Your example isn’t about signaling or precommitment, it’s changing the game into multiple-shot, modifying the agent’s utility function in an isolated play to take into account their reputation for future plays. Yes, it works. But doesn’t help much in true one-shot (or last-play) situations.
On the other hand, the ideal platonic PD is also quite rare in reality—not as rare as Newcomb’s, but still. You may remember us having an isomorphic argument about Newcomb’s some time ago, with roles reversed—you defending the ideal platonic Newcomb’s Problem, and me questioning its assumptions :-)
Me, I don’t feel moral problems defecting in the pure one-shot PD. Some situations are just bad to be in, and the best way out is bad too. Especially situations where something terribly important to you is controlled by a cold uncaring alien entity, and the problem has been carefully constructed to prohibit you from manipulating it (Eliezer’s “true PD”).
In what sense do you mean no such thing?
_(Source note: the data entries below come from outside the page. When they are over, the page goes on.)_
(* ===== verification/Udp.v ===== *)
(** * The UDP connection pool

    [network/include/udp.h] and [network/src/udp.cpp]: [UDPPool], a table of
    1024 connections with a list of free indices, and one ring of
    [MAX_BUFFERED_PACKETS] packets shared by all connections.  The operating
    system is the interface [Net] over an abstract world: socket calls, the
    resolver and the allocator.  Properties are proved in UdpQueue.v and
    UdpPool.v. *)

From stdpp Require Import base list numbers.
From S2P Require Import Prelude Bytes.

(** ** Data (udp.h) *)

Definition MAX_BUFFERED_PACKETS : Z := 8.
Definition DEFAULT_PACKET_SIZE : Z := 1024.
Definition MAX_CONNECTIONS : Z := 1024.

Inductive UDP_STATE := FREE | PENDING | ACTIVE | STATE_ERROR.

Inductive ERROR :=
| NONE | SOCKET_CREATION_FAILED | SEND_FAILED | BIND_FAILED | CONNECT_FAILED
| ASYNCIFY_FAILED | GETADDRINFO_FAILED | RECV_FAILED | POLL_FAILED
| FAILED_TO_READ_IO_LEN | INVALID_ADDR.

Inductive SEND_RESULT := OK | BUFFERED | FAILED.

#[export] Instance UDP_STATE_eq_dec : EqDecision UDP_STATE.
Proof. solve_decision. Defined.
#[export] Instance ERROR_eq_dec : EqDecision ERROR.
Proof. solve_decision. Defined.
#[export] Instance SEND_RESULT_eq_dec : EqDecision SEND_RESULT.
Proof. solve_decision. Defined.

(** The 28 bytes of the union, whose first two are [family]. *)
Record Address := { storage : list Z; addr_len : Z }.

Definition Address0 : Address := {| storage := replicate 28 0; addr_len := 0 |}.
Definition family (a : Address) : Z := le_word (take 2 (storage a)).
Definition valid (a : Address) : bool := 0 <? addr_len a.

(** [operator==]: [memcmp] of [addr_len] bytes, converted to [size_t]. *)
Definition address_eq (a b : Address) : res bool :=
  if addr_len a =? addr_len b then
    if (u64 (addr_len a) <=? 28) then
      Ok (cmp_bytes (take (Z.to_nat (addr_len a)) (storage a))
                    (take (Z.to_nat (addr_len a)) (storage b)) =? 0)
    else Fault
  else Ok false.

(** A block of the C heap behind a pointer: none, live with its contents, or
    already freed. *)
Inductive buffer := Null | Live (bytes : list Z) | Dangling.

(** A pointer into [addr_storage]: the index, and the number of times the
    vector had been reallocated when it was taken. *)
Record addr_ptr := { ptr_gen : nat; ptr_idx : nat }.

Record PacketData := {
  data : buffer;
  to : option addr_ptr;
  len : Z;
  max_len : Z;
}.

Definition PacketData0 : PacketData :=
  {| data := Null; to := None; len := 0; max_len := 0 |}.

Record ConnectionData := {
  socket : Z;
  recv_buffer : buffer;
  max_packet_size : Z;
  data_len : Z;
  from : Address;
  error : ERROR;
  state : UDP_STATE;
}.

Definition ConnectionData0 : ConnectionData :=
  {| socket := -1; recv_buffer := Null; max_packet_size := DEFAULT_PACKET_SIZE;
     data_len := 0; from := Address0; error := NONE; state := FREE |}.

Definition set_socket v c := {| socket := v; recv_buffer := recv_buffer c;
  max_packet_size := max_packet_size c; data_len := data_len c; from := from c;
  error := error c; state := state c |}.
Definition set_recv_buffer v n c := {| socket := socket c; recv_buffer := v;
  max_packet_size := n; data_len := data_len c; from := from c;
  error := error c; state := state c |}.
Definition set_data_len v c := {| socket := socket c; recv_buffer := recv_buffer c;
  max_packet_size := max_packet_size c; data_len := v; from := from c;
  error := error c; state := state c |}.
Definition set_from v c := {| socket := socket c; recv_buffer := recv_buffer c;
  max_packet_size := max_packet_size c; data_len := data_len c; from := v;
  error := error c; state := state c |}.
Definition set_error v c := {| socket := socket c; recv_buffer := recv_buffer c;
  max_packet_size := max_packet_size c; data_len := data_len c; from := from c;
  error := v; state := state c |}.
Definition set_state v c := {| socket := socket c; recv_buffer := recv_buffer c;
  max_packet_size := max_packet_size c; data_len := data_len c; from := from c;
  error := error c; state := v |}.

(** ** The operating system *)

(** Result of a transfer: bytes moved, [errno == EWOULDBLOCK], other errors. *)
Inductive io := Done (n : Z) | WouldBlock | Failed.

(** The calls the code makes; [W] is everything outside the program.  A
    failing call returns -1 (or [None]).  [net_recv] gets the buffer it may
    write and returns its new contents; [net_send] gets the bytes at the
    pointer it is given, [None] for a null pointer. *)
Class Net (W : Type) := {
  net_socket : Z -> W -> Z * W;
  net_connect : Z -> Address -> W -> Z * W;
  net_bind : Z -> Address -> W -> Z * W;
  net_getfl : Z -> W -> Z * W;
  net_setfl_nonblock : Z -> Z -> W -> Z * W;
  net_fionread : Z -> W -> option Z * W;
  net_recv : Z -> buffer -> Z -> W -> (option Z * buffer) * W;
  net_recvfrom : Z -> buffer -> Z -> Address -> W -> (option Z * buffer * Address) * W;
  net_send : Z -> option (list Z) -> W -> io * W;
  net_sendto : Z -> option (list Z) -> Address -> W -> io * W;
  net_poll : list Z -> W -> option (list bool) * W;
  net_getaddrinfo : list Z -> list Z -> bool -> W -> option (list Z) * W;
  net_sockaddr_in : Z -> list Z;
  net_malloc : Z -> W -> buffer * W;
  net_realloc : buffer -> Z -> W -> option (list Z) * W;
}.

(** What POSIX documents of the calls: a receive writes inside the buffer it
    is given and fails on a null one, the flags of an open descriptor can be
    read ([fd_open] says which are open; connecting and binding close none),
    blocks have the size asked for, socket addresses fit [sockaddr_in6],
    [poll] answers for each descriptor. *)
Class NetLaws (W : Type) `{Net W} := {
  fd_open : Z -> W -> Prop;
  socket_law f w fd w' : net_socket f w = (fd, w') -> fd <> -1 -> fd_open fd w';
  connect_law fd g a w r w' : net_connect g a w = (r, w') -> fd_open fd w -> fd_open fd w';
  bind_law fd g a w r w' : net_bind g a w = (r, w') -> fd_open fd w -> fd_open fd w';
  getfl_law fd w r w' : net_getfl fd w = (r, w') -> fd_open fd w -> 0 <= r;
  recv_law fd b n w r b' w' : net_recv fd b n w = ((r, b'), w') ->
    match b with
    | Live l => (exists l', b' = Live l' /\ length l' = length l) /\
                (forall k, r = Some k -> 0 <= k <= n)
    | _ => r = None /\ b' = b
    end;
  recvfrom_law fd b n a w r b' a' w' : net_recvfrom fd b n a w = ((r, b', a'), w') ->
    match b with
    | Live l => (exists l', b' = Live l' /\ length l' = length l) /\
                (forall k, r = Some k -> 0 <= k <= n)
    | _ => r = None /\ b' = b
    end;
  malloc_law n w b w' : net_malloc n w = (b, w') ->
    b = Null \/ exists l, b = Live l /\ length l = Z.to_nat n;
  realloc_law b n w l w' : net_realloc b n w = (Some l, w') -> length l = Z.to_nat n;
  getaddrinfo_law h p v w l w' : net_getaddrinfo h p v w = (Some l, w') -> (length l <= 28)%nat;
  poll_law fds w l w' : net_poll fds w = (Some l, w') -> length l = length fds;
}.

(** ** The pool *)

Record udp (W : Type) := {
  conns_ : list ConnectionData;
  free_indices_ : list Z;
  packets : list PacketData;
  length_ : Z;
  addr_storage : list Address;
  addr_cap : nat;
  addr_gen : nat;
  net : W;
}.
Arguments Build_udp {W}.
Arguments conns_ {W}.
Arguments free_indices_ {W}.
Arguments packets {W}.
Arguments length_ {W}.
Arguments addr_storage {W}.
Arguments addr_cap {W}.
Arguments addr_gen {W}.
Arguments net {W}.

Section Setters.
Context {W : Type}.
Implicit Types s : udp W.

Definition with_conns v s := Build_udp v (free_indices_ s) (packets s) (length_ s)
  (addr_storage s) (addr_cap s) (addr_gen s) (net s).
Definition with_free v s := Build_udp (conns_ s) v (packets s) (length_ s)
  (addr_storage s) (addr_cap s) (addr_gen s) (net s).
Definition with_packets v s := Build_udp (conns_ s) (free_indices_ s) v (length_ s)
  (addr_storage s) (addr_cap s) (addr_gen s) (net s).
Definition with_length v s := Build_udp (conns_ s) (free_indices_ s) (packets s) v
  (addr_storage s) (addr_cap s) (addr_gen s) (net s).
Definition with_addrs v c g s := Build_udp (conns_ s) (free_indices_ s) (packets s) (length_ s)
  v c g (net s).
Definition with_net (v : W) s := Build_udp (conns_ s) (free_indices_ s) (packets s) (length_ s)
  (addr_storage s) (addr_cap s) (addr_gen s) v.
End Setters.

Section Udp.
Context {W : Type} `{Net W}.

(** A call into the operating system. *)
Definition sys {A} (f : W -> A * W) : M (udp W) A :=
  fun s => let (a, w) := f (net s) in Ok (a, with_net w s).

(** [conns_[id]]: [std::array] does not check the index. *)
Definition get_conn (id : Z) : M (udp W) ConnectionData :=
  fun s => if id <? 0 then Fault
           else match conns_ s !! Z.to_nat id with
                | Some c => Ok (c, s)
                | None => Fault
                end.

Definition upd_conn (id : Z) (f : ConnectionData -> ConnectionData) : M (udp W) unit :=
  let! c := get_conn id in
  modify (fun s => with_conns (<[Z.to_nat id := f c]> (conns_ s)) s).

Definition get_packet (i : Z) : M (udp W) PacketData :=
  fun s => match packets s !! Z.to_nat i with
           | Some p => Ok (p, s)
           | None => Fault
           end.

Definition set_packet (i : Z) (p : PacketData) : M (udp W) unit :=
  modify (fun s => with_packets (<[Z.to_nat i := p]> (packets s)) s).

(** [&addr_storage.emplace_back()]: a full vector moves its elements. *)
Definition addr_emplace_back : M (udp W) addr_ptr :=
  fun s =>
    let n := length (addr_storage s) in
    let l := addr_storage s ++ [Address0] in
    if (n <? addr_cap s)%nat then
      Ok ({| ptr_gen := addr_gen s; ptr_idx := n |}, with_addrs l (addr_cap s) (addr_gen s) s)
    else
      Ok ({| ptr_gen := S (addr_gen s); ptr_idx := n |},
          with_addrs l (2 * addr_cap s + 1) (S (addr_gen s)) s).

Definition addr_get (p : addr_ptr) : M (udp W) Address :=
  fun s => if (ptr_gen p =? addr_gen s)%nat then
             match addr_storage s !! ptr_idx p with
             | Some a => Ok (a, s)
             | None => Fault
             end
           else Fault.

Definition addr_set (p : addr_ptr) (a : Address) : M (udp W) unit :=
  do! addr_get p in
  modify (fun s => with_addrs (<[ptr_idx p := a]> (addr_storage s)) (addr_cap s) (addr_gen s) s).

(** [std::free]: a pointer is freed at most once. *)
Definition std_free (b : buffer) : M (udp W) unit :=
  match b with
  | Dangling => fault
  | _ => ret tt
  end.

(** The [n] bytes a send call reads. *)
Definition payload (b : buffer) (n : Z) : M (udp W) (option (list Z)) :=
  match b with
  | Null => ret None
  | Live bytes => if Z.of_nat (length bytes) <? n then fault
                  else ret (Some (take (Z.to_nat n) bytes))
  | Dangling => fault
  end.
Clearly, there are future properties. My cat has a property of being dead in the future.
Yes, it was just an example of how to set up cooperation without precommitment. It’s clear that signaling being a one-off cooperator is a very hard problem, if you are only human and there are no Omegas flying around.
My cat has a property of being dead in the future.
Not with probability one, it doesn’t.
This doesn’t place the future in a privileged position. Even though I’m certain I saw my cat 10 minutes ago, it wasn’t alive a week ago with probability one, either.
Sorry. I deleted my comment to acknowledge my stupidity in making it. By now it’s clear that we don’t disagree substantively.
My answer to this would be that people have dispositions to behavior, and these dispositions color everything we do. If one might profit by showing courage, a coward will not do as well as a courageous man.
Of course, the relative success of such people at faking in appropriate situations is perhaps an empirical question.
ETA: this makes less sense as a direct response since you edited your comment. However, I think the difference is that “being a cooperator” regards a disposition that is part of the sort of person you are (though I think the above comment uses it more narrowly as a disposition that might only affect this one action), while a precommitment… well, I’m not sure actual people really do have those, if they’re immutable.
He is no fool either.
I don’t understand.
You need to make it clear how my intention to defect or my intention to cooperate influences the other guy’s actions, even if what I say to him is identical in both cases. Assume I’m a good liar.
Um… are you asserting that deception between humans is impossible?